If the other person is very forward talks pretty candidly about your 'relationship' is that a turn-off?
YES!! Nobody else seems to understand this. I hate talking about where the relationship is going, but only because you can't promise someone you will be with them forever.
Are you commitment/family/long-term focused or can you do 'fun and games' and casual dating pretty well?
I'm more long-term focused, but that doesn't mean I don't know how to have fun. I just don't have fun with five guys in one time period.
Even if you two had great chemistry, are there any deal-breakers?
Yeah.. and that's a lack of trust. Relationships aren't anything without trust. Cheating, lying about huge things, etc. are definitely deal-breakers.
What is your criteria for determining if someone is 'longterm' material and how do you get there?
Like I said earlier, the only two things I look for is trust in chemistry. I'll explain these in further detail...

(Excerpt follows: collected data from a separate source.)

(* ===== verification/Streaming.v ===== *)
(** * Streamed answers (lib/network/streaming.c)

    The parser of server-sent events: raw bytes are buffered into lines, data
    lines go to the parser of the provider ([on_sse_data]), which reports text,
    thinking and tool calls back through the emit functions. What the display
    callbacks are told is the trace [emitted]; the answers of the allocator are a
    list, all fine when it is empty. *)

From S2P Require Import Prelude CString Darray.
Local Open Scope bool_scope.
Local Open Scope Z_scope.

(** ** Buffers *)

Definition INITIAL_LINE_BUFFER_CAPACITY : Z := 1024.
Definition INITIAL_TEXT_CAPACITY : Z := 4096.
Definition INITIAL_THINKING_CAPACITY : Z := 2048.
Definition INITIAL_TOOL_CAPACITY : Z := 4.
Definition INITIAL_TOOL_ARGS_CAPACITY : Z := 1024.
Definition BUFFER_GROWTH_FACTOR : Z := 2.
Definition SIZE_MAX : Z := 2 ^ 64 - 1.

(** The largest object an allocator gives. *)
Definition PTRDIFF_MAX : Z := 2 ^ 63 - 1.

Record Buffer := mkBuffer { content : cstr; capacity : Z }.

Definition len (s : cstr) : Z := Z.of_nat (length s).

(** The doubling loop; [None] on overflow. The fuel covers the doublings of any
    positive capacity. *)
Fixpoint doubled (fuel : nat) (new_capacity needed : Z) : option Z :=
  if needed <=? new_capacity then Some new_capacity
  else match fuel with
       | O => None
       | S fuel' =>
           if SIZE_MAX / BUFFER_GROWTH_FACTOR <? new_capacity then None
           else doubled fuel' (new_capacity * BUFFER_GROWTH_FACTOR) needed
       end.

(** [realloc] to a size. *)
Definition reallocated (ok : bool) (size : Z) : option Z :=
  if ok && (size <=? PTRDIFF_MAX) then Some size else None.

(** The capacity after [ensure_capacity]; [None] for its error. *)
Definition ensure_capacity (ok : bool) (b : Buffer) (additional_len : Z) : option Z :=
  let current_len := len (content b) in
  if SIZE_MAX - current_len - 1 <? additional_len then None
  else
    let needed := current_len + additional_len + 1 in
    if needed <=? capacity b then Some (capacity b)
    else c ← doubled 64 (capacity b) needed; reallocated ok c.

(** ** The context *)

Inductive StreamState :=
| STREAM_STATE_IDLE | STREAM_STATE_READING_EVENT | STREAM_STATE_READING_DATA
| STREAM_STATE_COMPLETE | STREAM_STATE_ERROR.

Record StreamingToolUse := mkToolUse {
  tu_id : cstr;
  tu_name : cstr;
  tu_arguments : Buffer
}.

(** Three pointers and a size. *)
Definition sizeof_StreamingToolUse : Z := 32.

Inductive Emission :=
| EmitText (s : cstr)
| EmitThinking (s : cstr)
| EmitToolStart (id name : cstr)
| EmitToolDelta (id s : cstr)
| EmitEnd (stop_reason : option cstr)
| EmitError (error : option cstr).

(** [user_data] is what the parser of the provider keeps between two events. *)
Record StreamingContext (U : Type) := mkContext {
  state : StreamState;
  line_buffer : Buffer;
  current_event_type : option cstr;
  text : Buffer;
  thinking : Buffer;
  tool_uses : darray StreamingToolUse;
  current_tool_index : Z;
  input_tokens : Z;
  output_tokens : Z;
  stop_reason : option cstr;
  error_message : option cstr;
  user_data : U;
  emitted : list Emission;
  allocs : list bool;
  undefined : bool
}.
Arguments mkContext {U}.
Arguments state {U} _. Arguments line_buffer {U} _. Arguments current_event_type {U} _. Arguments text {U} _. Arguments thinking {U} _. Arguments tool_uses {U} _. Arguments current_tool_index {U} _. Arguments input_tokens {U} _.
Arguments output_tokens {U} _. Arguments stop_reason {U} _. Arguments error_message {U} _. Arguments user_data {U} _. Arguments emitted {U} _. Arguments allocs {U} _. Arguments undefined {U} _.

(** What freed memory reads as: nothing is known of it. *)
Class Freed := freed : cstr -> cstr.

Section Setters.
Context {U : Type}.
Implicit Types (ctx : StreamingContext U).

Chemistry: A huge, huge factor. If you don't feel chemistry with someone, then the relationship is not going to work. Chemistry INCLUDES attraction to someone. People that say that they only judge based on personality are liars. You have to be somewhat attracted to the person. BUT: attraction doesn't include JUST looks. Personality can make a guy extremely attractive. For example, take the quarterback of the football team-- muscles all toned, tall, dark, and handsome. Sure, there may be initial attraction for me. But if he's going to be a jerk, then ALL of the attraction fades. Now, let's look at this in the opposite case: someone not so attractive and not many people pay attention to him. I see him and feel no initial attraction. But, if I get to know him and find out that his personality is amazing, then I will probably think he's the most good-looking guy on the planet.
Also, if you have chemistry with someone, you're able to talk to them with no awkwardness or pauses. A person that I feel chemistry with will know to give me the independence and time alone that I desire. Chemistry is just something I can feel from the start-- kind of like a crush that never dies. However, this chemistry has to last.. otherwise there isn't a point. Many things can kill it, including the guy coming on too strong, or too soon.
Trust: This one is pretty self-explanatory. If both of you trust each other, then obviously the biggest factors in a relationship will be eliminated: cheating, jealously, etc. Honestly is truly the best policy.